I'm developing an online store with Magento. The site will be high traffic and will need a two server setup, Testing and Production.

My question is how do online stores, specifically Magento handle this?

The idea I had is:

  • Take Production site offline
  • Empty Testing database
  • Copy data from Production database. (Maybe )
  • Test
  • Copy files and database to Production site

I know Magento offers a Enterprise option, but this is a script I would like to write myself.

A: 

You should not need to take the production site offline.

What I would sugest (and you should be able to script this) is on the production site to run mysqldump -u root -ppassword db_name > db_name.sql to produce a copy of the database. then run rsync (you can get it for both linux and windows) on the files directory to rsync to the test machine any files you want to copy (images?)

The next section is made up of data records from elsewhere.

(* ===== verification/KeyCode.v ===== *)
(** The key-code table of [src/index.js] and [getKeyName] (lines 240-361).

    [keyCodeMap] is an object literal with numeric keys; evaluating it
    creates one property per entry, keyed by [ToString] of the number.
    [getKeyName(keycode)] reads [keyCodeMap[keycode]] and returns it when
    it is truthy, otherwise writes a line to the console and returns the
    empty string.  The key code is an integer, as [KeyboardEvent.keyCode]
    is; the console is modelled as the list of lines a call writes. *)

From Stdlib Require Import ZArith Lia String List.
From stdpp Require Import base decidable list.
From S2P Require Import Prelude JsString JsValue.
Import ListNotations.
Open Scope string_scope.
Open Scope Z_scope.

Module KeyCode.
Import JsString JsValue.

(** The entries of the literal, in source order. *)
Definition key_table : list (Z * string) := [
  (8, "Backspace");
  (9, "Tab");
  (13, "Enter");
  (16, "Shift");
  (17, "Ctrl");
  (18, "Alt");
  (19, "Pause");
  (20, "Caps Lock");
  (27, "Escape");
  (32, "Space");
  (33, "Page Up");
  (34, "Page Down");
  (35, "End");
  (36, "Home");
  (37, "Left");
  (38, "Up");
  (39, "Right");
  (40, "Down");
  (42, "Print Screen");
  (45, "Insert");
  (46, "Delete");
  (48, "0");
  (49, "1");
  (50, "2");
  (51, "3");
  (52, "4");
  (53, "5");
  (54, "6");
  (55, "7");
  (56, "8");
  (57, "9");
  (65, "A");
  (66, "B");
  (67, "C");
  (68, "D");
  (69, "E");
  (70, "F");
  (71, "G");
  (72, "H");
  (73, "I");
  (74, "J");
  (75, "K");
  (76, "L");
  (77, "M");
  (78, "N");
  (79, "O");
  (80, "P");
  (81, "Q");
  (82, "R");
  (83, "S");
  (84, "T");
  (85, "U");
  (86, "V");
  (87, "W");
  (88, "X");
  (89, "Y");
  (90, "Z");
  (91, "Windows");
  (93, "Right Click");
  (96, "Numpad 0");
  (97, "Numpad 1");
  (98, "Numpad 2");
  (99, "Numpad 3");
  (100, "Numpad 4");
  (101, "Numpad 5");
  (102, "Numpad 6");
  (103, "Numpad 7");
  (104, "Numpad 8");
  (105, "Numpad 9");
  (106, "Numpad *");
  (107, "Numpad +");
  (109, "Numpad -");
  (110, "Numpad .");
  (111, "Numpad /");
  (112, "F1");
  (113, "F2");
  (114, "F3");
  (115, "F4");
  (116, "F5");
  (117, "F6");
  (118, "F7");
  (119, "F8");
  (120, "F9");
  (121, "F10");
  (122, "F11");
  (123, "F12");
  (144, "Num Lock");
  (145, "Scroll Lock");
  (182, "My Computer");
  (183, "My Calculator");
  (186, ";");
  (187, "=");
  (188, ",");
  (189, "-");
  (190, ".");
  (191, "/");
  (192, "`");
  (219, "[");
  (220, "\");
  (221, "]");
  (222, "'")
].

(** The object the literal evaluates to: each entry defines the property
    [ToString(code)], in order. *)
Definition keyCodeMap : object :=
  fold_left (fun o '(c, n) => obj_put o (number_to_string c) (VString (js n))) key_table [].

Definition unknown_key_message (keycode : Z) : jsstring :=
  (js "Unknow Key(Key Code: " ++ number_to_string keycode ++ js ")")%list.

(** [getKeyName(keycode)]: the result and the console lines written. *)
Definition getKeyName (keycode : Z) : value * list jsstring :=
  match obj_get keyCodeMap (number_to_string keycode) with
  | Some v => if truthy v then (v, []) else (VString [], [unknown_key_message keycode])
  | None => (VString [], [unknown_key_message keycode])
  end.

(** ** Specification: a lookup in the table of codes *)

Fixpoint lookup_code (t : list (Z * string)) (k : Z) : option string :=
  match t with
  | [] => None
  | (c, n) :: t' => if c =? k then Some n else lookup_code t' k
  end.

Definition key_entry (e : Z * string) : jsstring * value :=
  let '(c, n) := e in (number_to_string c, VString (js n)).

(** ** Lemmas *)

Lemma keyCodeMap_entries : keyCodeMap = map key_entry key_table.
Proof. vm_compute. reflexivity. Qed.

Lemma obj_get_code_table t k :
  obj_get (map key_entry t) (number_to_string k) = option_map (fun n => VString (js n)) (lookup_code t k).
Proof.
  induction t as [|[c n] t IH]; simpl; [reflexivity|].
  destruct (Z.eqb_spec c k) as [->|Hne].
  - rewrite bool_decide_true; reflexivity.
  - rewrite bool_decide_false; [exact IH|]. intros H. apply Hne, number_to_string_inj, H.
Qed.

Lemma key_names_nonempty : Forall (fun e => js e.2 <> []) key_table.
Proof. apply (bool_decide_unpack _). vm_compute. reflexivity. Qed.

Lemma lookup_code_in t k n : lookup_code t k = Some n -> In (k, n) t.
Proof.
  induction t as [|[c m] t IH]; simpl; [discriminate|].
  destruct (Z.eqb_spec c k) as [->|_]; [intros [= ->]; left; reflexivity | intros H; right; auto].
Qed.

(** C12: [getKeyName] is a lookup of the key code in the table of the
    source: the name of the code when the table has it, with nothing
    written to the console, and otherwise the empty string with the
    message ["Unknow Key(Key Code: <code>)"]. *)
Theorem getKeyName_spec k :
  getKeyName k =
    match lookup_code key_table k with
    | Some n => (VString (js n), [])
    | None => (VString [], [unknown_key_message k])
    end.
Proof.
  unfold getKeyName. rewrite keyCodeMap_entries, obj_get_code_table.
  destruct (lookup_code key_table k) as [n|] eqn:Hl; simpl; [|reflexivity].
  apply lookup_code_in in Hl.
  pose proof (proj1 (List.Forall_forall _ _) key_names_nonempty _ Hl) as Hn. simpl in Hn.
  unfold truthy. rewrite bool_decide_false by exact Hn. reflexivity.
Qed.

(** The table is well formed: its keys are distinct, every name is a
    non-empty string (so the truthiness test of [getKeyName] is a
    membership test), and its own-key order is the source order, the
    codes being ascending array indices. *)
Theorem keyCodeMap_wf :
  NoDup (keys keyCodeMap) /\ Forall (fun kv => truthy kv.2 = true) keyCodeMap /\
  ordered_props keyCodeMap = keyCodeMap.
Proof.
  split; [apply (bool_decide_unpack _); vm_compute; reflexivity|].
  split; [apply (bool_decide_unpack _); vm_compute; reflexivity|].
  vm_compute. reflexivity.
Qed.

End KeyCode.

After you do any testing on your that you wish to push to production you can do it one of 2 ways. either (and I prefer this method) save any changes you made to the database in a sql file and run that on the production site and at the same time sync back any changed files. or you can use mysql to log all queries to a file, then re-play these on the production site.

Best not to take the production site down if you dont need to.

Mike Valstar
A: 

Actually, if you make changes to the database, you will need to take the site offline (even for just a few seconds) while you switch from the old code to the new code, and run the database migration script.

You might be interested to know that

  • postgres has transactional DDL : if you wrap your migration script in a transaction and something breaks in the middle, the whole thing is rolled back (including DROP TABLE)

  • postgres doesn't need to rewrite the table to add a column (MySQL does and it's pretty slow)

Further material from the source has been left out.